Les défis de la traduction juridique en anglais

Trop souvent, la traduction est perçue comme la simple transposition d’un mot dans une autre langue. Ce n’est pas aussi simple. Pour preuve, il suffit de lire des traductions de notice d’utilisation ou même de produits de consommation courante.

Exemple d’indication de lavage figurant sur une étiquette de vêtements : l’anglais « Machine washed cold » (lavage en machine à froid) est traduit par « La machine lave le rhume séparément ». Les conséquences sont autrement plus importantes lorsqu’il s’agit de traduction en anglais juridique.

L’erreur est interdite

Si les erreurs de traduction font parfois sourire, dans la traduction juridique, elles peuvent avoir des conséquences importantes. Il faut leur porter une grande attention.

Par exemple, on commet une grave erreur en traduisant « execution of an agreement » par « exécution d’un contrat ». Car en anglais américain, « exécution » signifie simplement « signature », alors qu’en français, « exécuter un contrat » implique d’exécuter les obligations contenues dans le contrat.

Au delà des mots, c’est aussi tout un contexte qu’il faut transposer et qui peut donc être source d’erreurs. Les équivalences à trouver entre le common-law anglo-saxon et droit civil en vigueur dans quasiment toutes les autres juridictions du monde, rendent nécessaire le recours la traduction juridique professionnelle.

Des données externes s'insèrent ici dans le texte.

Lemma nested_scope_leaves_replacements_witness :
  ∃ w4 : World pyobj,
    exporting_context None (exporting_context (Some "logits") (mret tt)) world0
    = (Ok tt, w4) ∧
    ∀ s, s ∈ patched_slots →
         ∃ f, attrs world0 !! s = Some f ∧
              attrs w4 !! s = Some (replacement None s.2 f).
Proof.
  apply nested_scope_leaves_replacements. exact world0_present.
Defined.

Lemma world0_dense_originals :
  Forall2 (λ o f, attrs world0_without_transform !! (o, "get_dense_tensor") = Some f)
          _FEATURE_COLUMNS_TO_PATCH_DENSE (Builtin <$> seq 0 5).
Proof. repeat constructor. Qed.

Lemma world0_sparse_originals :
  Forall2 (λ o f, attrs world0_without_transform !! (o, "get_sparse_tensors") = Some f)
          _FEATURE_COLUMNS_TO_PATCH_SPARSE (Builtin <$> seq 5 7).
Proof. repeat constructor. Qed.

Lemma failed_entry_leaves_replacements_witness :
  ∃ w',
    exporting_context None failing_export world0_without_transform
    = (Raise (AttributeError "_transform_features_v2"), w') ∧
    (∀ s, s ∈ patched_slots → s ≠ (fc2, "_transform_features_v2") →
          ∃ f, attrs world0_without_transform !! s = Some f ∧
               attrs w' !! s = Some (replacement None s.2 f)) ∧
    attrs w' !! (fc2, "_transform_features_v2") = None ∧
    _actual_get_dense_tensor_list (helper w') = Some (Builtin <$> seq 0 5) ∧
    _actual_get_sparse_tensors_list (helper w') = Some (Builtin <$> seq 5 7) ∧
    _actual_create_weighted_sum (helper w') = Some (Builtin 12) ∧
    _actual_export_for_mode (helper w') = Some (Builtin 13) ∧
    _actual_transform (helper w') = _actual_transform (helper world0_without_transform).
Proof.
  apply failed_entry_leaves_replacements.
  - exact world0_dense_originals.
  - exact world0_sparse_originals.
  - reflexivity.
  - reflexivity.
  - reflexivity.
Defined.

Module MetadataBuilderExamples.
Import MetadataBuilder.

Lemma example_inputs_wf : od_wf (_inputs (self example_builder)).
Proof. unfold od_wf. compute_done. Qed.

Lemma example_outputs_wf : od_wf (_outputs (self example_builder)).
Proof. unfold od_wf. compute_done. Qed.

Lemma unknown_name_raises_and_changes_nothing_witness :
  set_numeric_metadata example_InputMetadata_raises "height" (Some "h") None
    None example_builder
  = (Raised (ValueError (missing_input_message "height")), example_builder) ∧
  remove_output_metadata "height" example_builder
  = (Raised (ValueError ("Output with with name '" +:+ "height" +:+
                         "' does not exist.")), example_builder).
Proof.
  pose proof (MetadataBuilderFacts.unknown_name_raises_and_changes_nothing
                example_builder "height") as [Hin Hout].
  split.
  - apply (proj1 (Hin eq_refl)).
  - apply (proj2 (Hout eq_refl)).
Defined.

Lemma set_numeric_metadata_keeps_tensor_name_witness :
  (∃ s',
     set_numeric_metadata example_InputMetadata_raises "age"
       (Some "age_years") (Some 3) (Some ["years"]) example_builder
     = (Returned tt, s') ∧
     od_lookup "age_years" (_inputs (self s'))
     = Some (mkInputMetadata "age_years" "age:0" (Some 3) (Some ["years"])
               (Some BAG_OF_FEATURES) None None) ∧
     ("age_years" ≠ "age" → od_lookup "age" (_inputs (self s')) = None) ∧
     (∀ k, k ≠ "age" → k ≠ "age_years" →
           od_lookup k (_inputs (self s'))
           = od_lookup k (_inputs (self example_builder))) ∧
     _outputs (self s') = _outputs (self example_builder) ∧
     events s' = events example_builder) ∧
  (∃ s',
     set_numeric_metadata example_InputMetadata_raises "age"
       (Some "age_years") (Some 3) (Some ["years"; "years"]) example_builder
     = (Raised (ValueError "index_feature_mapping"), s') ∧
     od_lookup "age" (_inputs (self s')) = None ∧
     (∀ k, k ≠ "age" →
           od_lookup k (_inputs (self s'))
           = od_lookup k (_inputs (self example_builder))) ∧
     _outputs (self s') = _outputs (self example_builder) ∧
     events s' = events example_builder).
Proof.
  split.
  - apply (proj1 (MetadataBuilderFacts.set_numeric_metadata_keeps_tensor_name
                    example_InputMetadata_raises example_builder "age"
                    (Some "age_years") (Some 3) (Some ["years"])
                    (mkInputMetadata "age" "age:0" None None None None None)
                    eq_refl)).
    vm_compute. reflexivity.
  - apply (proj2 (MetadataBuilderFacts.set_numeric_metadata_keeps_tensor_name
                    example_InputMetadata_raises example_builder "age"
                    (Some "age_years") (Some 3) (Some ["years"; "years"])
                    (mkInputMetadata "age" "age:0" None None None None None)
                    eq_refl)).
    vm_compute. reflexivity.
Defined.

Traduire le droit, c’est traduire des systèmes juridiques

Le langage juridique est un langage précis et pointu, qui est propre à chaque pays et à chaque culture. Il est donc impératif de faire traduire les textes de nature juridique dans la langue des personnes concernées.

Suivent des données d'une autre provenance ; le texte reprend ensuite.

Definition delivered (entry : Mail * Settled) : bool :=
  match entry.2 with
  | Resolved => true
  | Rejected _ => false
  end.

(** What holds of the loop's state at every pass. *)
Record Sound (sendMail : nat -> Mail -> Settled) (st : Progress) : Prop := {
  sound_failures : failures (results st) = omap failureOf (log st);
  sound_failed : failed (results st) = List.length (omap failureOf (log st));
  sound_sent : sent (results st) = List.length (filter (fun e => delivered e = true) (log st));
  sound_outcomes :
    forall k m o, log st !! k = Some (m, o) -> o = sendMail k m
}.

(** *** Sample inputs *)

Definition alice : Row := {[ "email" := "a@x.com"; "name" := "A" ]}.
Definition nameless : Row := {[ "email" := "b@x.com" ]}.
Definition noEmail : Row := {[ "name" := "B" ]}.

Definition upload (name : string) : Upload :=
  {| originalname := name; mimetype := "text/csv"; path := "uploads/" ++ name |}.

(** A runtime whose transport rejects every mail. *)
Definition offline (rows : list Row) : Runtime :=
  {| parseURL := fun _ => None;
     trim := fun s => s;
     parseInt := fun _ => Some 300%Z;
     clock := fun _ => 1700000000000%Z;
     readCsv := fun _ => inl rows;
     processInlineImage := fun _ _ _ => inr {| code := None; reason := "unused" |};
     transport := fun _ _ => Rejected "ECONNREFUSED";
     account := "team@x.com" |}.

(** The same with a transport that delivers. *)
Definition online (rows : list Row) : Runtime :=
  {| parseURL := fun _ => None;
     trim := fun s => s;
     parseInt := fun _ => Some 300%Z;
     clock := fun _ => 1700000000000%Z;
     readCsv := fun _ => inl rows;
     processInlineImage := fun _ _ _ => inr {| code := None; reason := "unused" |};
     transport := fun _ _ => Resolved;
     account := "team@x.com" |}.

Definition hello : Request :=
  {| csvFile := Some (upload "list.csv");
     logoFile := None; bannerFile := None; uploads := [];
     bodySubject := Some "Hi"; bodyHtml := Some "Hello [Name]";
     bodyLogoUrl := None; bodyBannerUrl := None;
     bodyDelayMs := None; bodyFromName := None |}.

Definition helloBatch (rows : list Row) : Batch :=
  {| recipients := rows; batchSubject := "Hi"; batchHtml := "Hello [Name]";
     fromName := "Team Intellia"; delayMs := Some 300%Z;
     logoUrl := ""; bannerUrl := "";
     logoCid := "logo-1700000000000"; bannerCid := "banner-1700000000000";
     hasLogoFile := false; hasBannerFile := false;
     inlineAttachments := []; genericAttachments := [] |}.

End Bulk.

(* ------------------------------------------------------------------ *)
(** ** Further string methods and vocabulary                           *)
(* ------------------------------------------------------------------ *)

(** [s.startsWith(p)]. *)
Definition startsWith (p s : string) : bool :=
  match Text.stripPrefix p s with
  | Some _ => true
  | None => false
  end.

(** Whether a fetch ends [fetchWithBackoff] with a result: a 2xx
    response whose body parses. *)
Definition succeeded (f : Backoff.Fetched) : bool :=
  match f with
  | Backoff.Response status (Backoff.Json _) => Backoff.ok status
  | _ => false
  end.

(** An endpoint that is out of reach once, overloaded once, and then
    answers. *)
Definition flaky (k : nat) : Backoff.Fetched :=
  match k with
  | O => Backoff.NetworkError "ECONNRESET"
  | S O => Backoff.Response 503 (Backoff.NotJson "Unexpected token <")
  | _ => Backoff.Response 200 (Backoff.Json "{}")
  end.

(** Whether an event of the OTP service is a request about the address
    [email]. *)
Definition concerns (email : string) (op : Otp.Op) : bool :=
  match op with
  | Otp.SendOtp _ (Some e) _ => String.eqb e email
  | Otp.VerifyOtp (Some e) _ _ => String.eqb e email
  | _ => false
  end.

(** Whether an event is a sweep that removes the record [r]. *)
Definition sweeps (r : Otp.OtpRecord) (op : Otp.Op) : bool :=
  match op with
  | Otp.Sweep t => Otp.expiresAt r <=? t
  | _ => false
  end.

(** What the [details] list of the merged server holds for one logged
    send. *)
Definition detailOf (entry : Bulk.Mail * Settled) : Bulk.Detail :=
  match entry.2 with
  | Resolved => Bulk.DetailSent (Bulk.to entry.1)
  | Rejected message => Bulk.DetailFailed (Bulk.to entry.1) message
  end.

(** The wait that follows one send of a batch:
    [if (delayMs > 0) await delay(delayMs)]. *)
Definition pauseOf (b : Bulk.Batch) : list Z :=
  match Bulk.delayMs b with
  | Some ms => if ms >? 0 then [ms] else []
  | None => []
  end.

(** A request that brings both a link and a file for the logo and for
    the banner. *)
Definition linksAndFiles : Bulk.Request :=
  {| Bulk.csvFile := Some (Bulk.upload "list.csv");
     Bulk.logoFile := Some (Bulk.upload "logo.webp");
     Bulk.bannerFile := Some (Bulk.upload "banner.webp");
     Bulk.uploads := [];
     Bulk.bodySubject := Some "Hi"; Bulk.bodyHtml := Some "Hello [Name]";
     Bulk.bodyLogoUrl := Some "https://example.com/logo.png";
     Bulk.bodyBannerUrl := Some "https://example.com/banner.png";
     Bulk.bodyDelayMs := None; Bulk.bodyFromName := None |}.

(* ------------------------------------------------------------------ *)
(** ** Inline images: [pickImageMime], [processInlineImage]            *)
(* ------------------------------------------------------------------ *)

Module Image.
Import Text Bulk.

(** The letters [A] to [Z] to lower case, every other character as it
    is: how a pattern of ASCII letters with the flag [i] compares a
    character. *)
Definition lowerAscii (c : ascii) : ascii :=
  let n := nat_of_ascii c in
  if (65 <=? n)%nat && (n <=? 90)%nat then ascii_of_nat (n + 32) else c.

Fixpoint lower (s : string) : string :=
  match s with
  | EmptyString => EmptyString
  | String c s' => String (lowerAscii c) (lower s')
  end.

(** [/^image\/(png|jpe?g|gif)$/i.test(detected)]. *)
Definition isSupported (detected : string) : bool :=
  let d := lower detected in
  String.eqb d "image/png" || String.eqb d "image/jpg"
  || String.eqb d "image/jpeg" || String.eqb d "image/gif".

Section Inline.

(** What the runtime supplies: [path.extname], [path.basename] with
    its second argument, [String.prototype.toLowerCase],
    [fs.readFileSync] (the bytes, or the error it throws) and the
    conversion [sharp(content).png().toBuffer()] behind the dynamic
    import (the bytes, or the message of whatever the [try] caught). *)
Variable extname : string -> string.
Variable basename : string -> string -> string.
Variable toLowerCase : string -> string.
Variable readFileSync : string -> list Byte.byte + Failed.
Variable toPng : list Byte.byte -> list Byte.byte + string.

(** [pickImageMime(filename, fallback)]; [fallback] is the uploaded
    file's [mimetype]. *)
Definition pickImageMime (filename fallback : string) : string :=
  let ext := toLowerCase (extname filename) in
  if truthy (Some fallback) && startsWith "image/" fallback then fallback
  else if String.eqb ext ".png" then "image/png"
  else if String.eqb ext ".jpg" || String.eqb ext ".jpeg" then "image/jpeg"
  else if String.eqb ext ".gif" then "image/gif"
  else if String.eqb ext ".webp" then "image/webp"
  else if String.eqb ext ".svg" then "image/svg+xml"
  else if truthy (Some fallback) && includes "/" fallback then fallback
  else "application/octet-stream".

(** The message of the error thrown when the conversion fails. *)
Definition unsupported (filename detected : string) : string :=
  "Inline image " ++ dquote ++ filename ++ dquote ++ " has unsupported type ("
    ++ detected ++ "). Install 'sharp' or upload PNG/JPG/GIF.".

(** [processInlineImage(file, cidDefault, label)]: the attachment, or
    the error the function throws. *)
Definition processInlineImage (file : Upload) (cidDefault label : string)
    : Attachment + Failed :=
  let filename := valueOr (Some (originalname file)) label in
  let detected := pickImageMime filename (mimetype file) in
  match readFileSync (path file) with
  | inr e => inr e
  | inl content =>
      if isSupported detected
      then inl (Inline filename content cidDefault detected)
      else
        match toPng content with
        | inl pngBuffer =>
            inl (Inline (basename filename (extname filename) ++ ".png")
                        pngBuffer cidDefault "image/png")
        | inr _ =>
            inr {| code := Some "UNSUPPORTED_IMAGE";
                   reason := unsupported filename detected |}
        end
  end.

End Inline.

(** *** Vocabulary of the statements *)

Definition contentTypeOf (a : Attachment) : string :=
  match a with
  | Inline _ _ _ contentType => contentType
  | Generic _ _ contentType => contentType
  end.

(** *** Sample inputs *)

(** An uploaded vector drawing, and a disk that holds four bytes for
    every path. *)
Definition drawing : Upload :=
  {| originalname := "logo.svg"; mimetype := "image/svg+xml";
     path := "uploads/3f2a" |}.

Definition disk (p : string) : list Byte.byte + Failed :=
  inl [Byte.x3c; Byte.x73; Byte.x76; Byte.x67].


(** What [path.extname] and [path.basename] answer on the name of the
    drawing. *)
Definition extnameOfDrawing (p : string) : string := ".svg".
Definition basenameOfDrawing (p ext : string) : string := "logo".



End Image.

(* ------------------------------------------------------------------ *)
(** ** The basic bulk sender: [/send-mails]                            *)
(* ------------------------------------------------------------------ *)

Module Mails.
Import Text Bulk.

(** The request: the file of the field [csvFile] and the two text
    fields. *)
Record Posted : Type := {
  postedFile : option Upload;
  postedSubject : option string;
  postedHtml : option string
}.

Inductive Receipt : Type :=
| Refused (status : Z) (error : string)
| Done (success : bool) (message : string).

(** What the loop did: the mails handed to the transport with the way
    each settled, and the addresses for which a [sent_mails] document
    was written. *)
Record Trace : Type := {
  handed : list (Mail * Settled);
  logged : list string
}.

Definition idle : Trace := {| handed := []; logged := [] |}.

(** The check mark that opens the success message, U+2705, in UTF-8. *)
Definition checkMark : string := String "226" (String "156" (String "133" "")).

Section Handler.

(** The transport, the configured sender address, and whether the
    document store is there.  A rejected [addDoc] is caught on the spot
    and only logged, so how it settles is not an input. *)
Variable sendMail : nat -> Mail -> Settled.
Variable user : string.
Variable db : bool.

(** One pass of [for (const rec of recipients)]. *)
Definition deliver (subject html : string) (st : Trace) (rec : Row) : Trace :=
  match resolveEmail rec with
  | Some email =>
      if truthy (resolveEmail rec) then
        let mail := {| from := sender "Mail Buddy" user;
                       to := email;
                       subject := subject;
                       html := personalizeMails rec html;
                       attachments := None |} in
        let outcome := sendMail (List.length (handed st)) mail in
        {| handed := handed st ++ [(mail, outcome)];
           logged := match outcome with
                     | Resolved => if db then logged st ++ [email] else logged st
                     | Rejected _ => logged st
                     end |}
      else st                                              (* continue *)
  | None => st                                             (* continue *)
  end.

Traduire le droit, selon Gavagnoli (2011), « cela veut dire transposer un texte d’une langue, d’une culture, et d’une culture juridique à une autre ».

Traduire ne se limite pas à trouver l’équivalent d’un mot dans une autre langue, il faut aussi savoir l’adapter. Tout en conservant le sens du terme original, il faut le rendre pleinement compréhensible et juridiquement correct par la personne qui va utiliser le texte.

Tous les pays n’ont pas les mêmes règles, les mêmes lois, mais elles sont sensiblement similaires. Il s’agit donc de faire coïncider un terme avec celui du droit courant dans le pays du destinataire. Ainsi, donner une traduction en français à un contrat anglais implique de passer du droit anglo-saxon (common law) au droit romain (civil law) et doit faire coïncider les principes des deux systèmes.

Bien sûr, les difficultés de la traduction de documents juridique ne s’arrêtent pas là. Par exemple, la traduction juridique en chinois présente ses propres spécificités.

La traduction juridique a une histoire plus ancienne que la traduction des autres textes, y compris celle de la Bible. Depuis toujours, elle est un outil d’harmonisation et d’échanges,  à condition d’avoir recours aux services de traducteurs freelances professionnels. Pour éviter les erreurs pouvant avoir des conséquences très néphastes.